Copy word for word, please, the lines of the entries below running from the one containing "Fixpoint cstr_loop (fuel" to the one containing "(** [operator[]]. *)", both ends included.

>>

(** * zuu fixed-capacity strings: a shallow embedding and its properties

    The development follows the sources of the repository:
    - [include/zuu/core/core.hpp]   : [basic_fstring] (module [core])
    - [constant_string_class.hpp]   : [zuu::string]   (module [constant_string])
    - [include/zuu/str/*.hpp]       : case, trim, count and the splits (module [str])
    - [include/zuu/fmt/core.hpp]    : integer formatting and parsing (module [fmt])

    Module [spec] holds the reference definitions the algorithms are
    compared with, module [invariant] the buffer invariant and the buffers
    reachable through the public operations.

    Conventions.  A code unit ([CharT]) is an integer ([Z]); the terminator
    [CharT{}] is [0].  The storage [data_[Cap + 1]] is a [list Z]; a write
    [data_[i] = c] is stdpp's [<[i:=c]>], which leaves the list unchanged when
    [i] is out of range (in C++ such a write is undefined behaviour; the
    invariant proved below shows the terminator write is always in range).
    [std::size_t] quantities are [nat]; the sentinel [npos] is [None].  A
    pointer argument that may be null is an [option]; the pointee is the list
    of units readable from the pointer, and reading past its end yields the
    terminator. *)

From Stdlib Require Import ZArith Lia String Ascii.
From stdpp Require Import base list.

(** Code units of a narrow string literal. *)
Definition lit (s : String.string) : list Z :=
  map (fun a => Z.of_nat (nat_of_ascii a)) (list_ascii_of_string s).

(** [std::min] on [std::size_t]. *)
Definition std_min (a b : nat) : nat := if b <? a then b else a.

(** [std::copy_n(src, n, dst + off)]. *)
Fixpoint copy_n (src : list Z) (n : nat) (dst : list Z) (off : nat) : list Z :=
  match n, src with
  | S n', c :: src' => copy_n src' n' (<[off := c]> dst) (S off)
  | _, _ => dst
  end.

(** [std::fill_n(dst + off, n, ch)]. *)
Fixpoint fill_n (dst : list Z) (off n : nat) (ch : Z) : list Z :=
  match n with
  | O => dst
  | S n' => fill_n (<[off := ch]> dst) (S off) n' ch
  end.

(** [p[i]] for a pointer [p] into the units [mem]. *)
Definition deref (mem : list Z) (i : nat) : Z := default 0%Z (mem !! i).

(** ** [basic_fstring<CharT, Cap>] (core.hpp) *)
Module core.

Record basic_fstring := mk_fstring { data_ : list Z; size_ : nat }.

(** [basic_fstring() = default]: [data_[Cap + 1]{}], [size_{}]. *)
Definition default_ctor (Cap : nat) : basic_fstring :=
  {| data_ := replicate (S Cap) 0%Z; size_ := 0 |}.

Definition set_null_terminator (s : basic_fstring) : basic_fstring :=
  {| data_ := <[size_ s := 0%Z]> (data_ s); size_ := size_ s |}.

(** [basic_fstring(const CharT (&str)[N])]; [str] is the whole array. *)
Definition from_literal (Cap : nat) (str : list Z) : basic_fstring :=
  let s0 := default_ctor Cap in
  let sz := std_min Cap (length str - 1) in
  set_null_terminator {| data_ := copy_n str sz (data_ s0) 0; size_ := sz |}.

(** [basic_fstring(const_pointer str, size_type len)]. *)
Definition from_ptr_len (Cap : nat) (str : option (list Z)) (len : nat)
  : basic_fstring :=
  let s0 := default_ctor Cap in
  match str with
  | Some src =>
      let sz := std_min Cap len in
      set_null_terminator {| data_ := copy_n src sz (data_ s0) 0; size_ := sz |}
  | None => s0
  end.

(** The loop of [basic_fstring(const_pointer str)]:
    [while (str[len] != CharT{} && len < Cap) { data_[len] = str[len]; ++len; }].
    At most [Cap] iterations run, which is the fuel. *)
Fixpoint cstr_loop (fuel : nat) (Cap : nat) (src : list Z) (d : list Z) (len : nat)
  : list Z * nat :=
  match fuel with
  | O => (d, len)
  | S fuel' =>
      if negb (deref src len =? 0)%Z && (len <? Cap)
      then cstr_loop fuel' Cap src (<[len := deref src len]> d) (S len)
      else (d, len)
  end.

Definition from_cstr (Cap : nat) (str : option (list Z)) : basic_fstring :=
  let s0 := default_ctor Cap in
  match str with
  | Some src =>
      let '(d, len) := cstr_loop Cap Cap src (data_ s0) 0 in
      set_null_terminator {| data_ := d; size_ := len |}
  | None => s0
  end.

(** [basic_fstring(size_type count, CharT ch)]. *)
Definition fill_ctor (Cap : nat) (count : nat) (ch : Z) : basic_fstring :=
  let s0 := default_ctor Cap in
  let sz := std_min Cap count in
  set_null_terminator {| data_ := fill_n (data_ s0) 0 sz ch; size_ := sz |}.

Definition empty (s : basic_fstring) : bool := (size_ s =? 0).
Definition size (s : basic_fstring) : nat := size_ s.
Definition available (Cap : nat) (s : basic_fstring) : nat := Cap - size_ s.
Definition full (Cap : nat) (s : basic_fstring) : bool := (size_ s =? Cap).

(** [operator[]]. *)
Definition index (s : basic_fstring) (pos : nat) : Z := deref (data_ s) pos.

(** [at(pos)]: [None] stands for the thrown [std::out_of_range]. *)
Definition at_ (s : basic_fstring) (pos : nat) : option Z :=
  if (size_ s <=? pos) then None else Some (index s pos).

Definition clear (s : basic_fstring) : basic_fstring :=
  {| data_ := <[0 := 0%Z]> (data_ s); size_ := 0 |}.

Definition push_back (Cap : nat) (s : basic_fstring) (ch : Z) : basic_fstring :=
  if negb (full Cap s)
  then set_null_terminator
         {| data_ := <[size_ s := ch]> (data_ s); size_ := S (size_ s) |}
  else s.

Definition pop_back (s : basic_fstring) : basic_fstring :=
  if (0 <? size_ s)
  then set_null_terminator {| data_ := data_ s; size_ := size_ s - 1 |}
  else s.

Definition resize (Cap : nat) (s : basic_fstring) (new_size : nat) (ch : Z)
  : basic_fstring :=
  let new_size := std_min new_size Cap in
  let d := if (size_ s <? new_size)
           then fill_n (data_ s) (size_ s) (new_size - size_ s) ch
           else data_ s in
  set_null_terminator {| data_ := d; size_ := new_size |}.

(** [append(const_pointer str, size_type len)]; the returned reference
    [*this] is the updated buffer. *)
Definition append (Cap : nat) (s : basic_fstring) (str : option (list Z)) (len : nat)
  : basic_fstring :=
  match str with
  | Some src =>
      if negb (full Cap s) then
        let len := std_min len (available Cap s) in
        set_null_terminator
          {| data_ := copy_n src len (data_ s) (size_ s); size_ := size_ s + len |}
      else s
  | None => s
  end.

<<

Result of this exercise:
Fixpoint cstr_loop (fuel : nat) (Cap : nat) (src : list Z) (d : list Z) (len : nat)
  : list Z * nat :=
  match fuel with
  | O => (d, len)
  | S fuel' =>
      if negb (deref src len =? 0)%Z && (len <? Cap)
      then cstr_loop fuel' Cap src (<[len := deref src len]> d) (S len)
      else (d, len)
  end.

Definition from_cstr (Cap : nat) (str : option (list Z)) : basic_fstring :=
  let s0 := default_ctor Cap in
  match str with
  | Some src =>
      let '(d, len) := cstr_loop Cap Cap src (data_ s0) 0 in
      set_null_terminator {| data_ := d; size_ := len |}
  | None => s0
  end.

(** [basic_fstring(size_type count, CharT ch)]. *)
Definition fill_ctor (Cap : nat) (count : nat) (ch : Z) : basic_fstring :=
  let s0 := default_ctor Cap in
  let sz := std_min Cap count in
  set_null_terminator {| data_ := fill_n (data_ s0) 0 sz ch; size_ := sz |}.

Definition empty (s : basic_fstring) : bool := (size_ s =? 0).
Definition size (s : basic_fstring) : nat := size_ s.
Definition available (Cap : nat) (s : basic_fstring) : nat := Cap - size_ s.
Definition full (Cap : nat) (s : basic_fstring) : bool := (size_ s =? Cap).

(** [operator[]]. *)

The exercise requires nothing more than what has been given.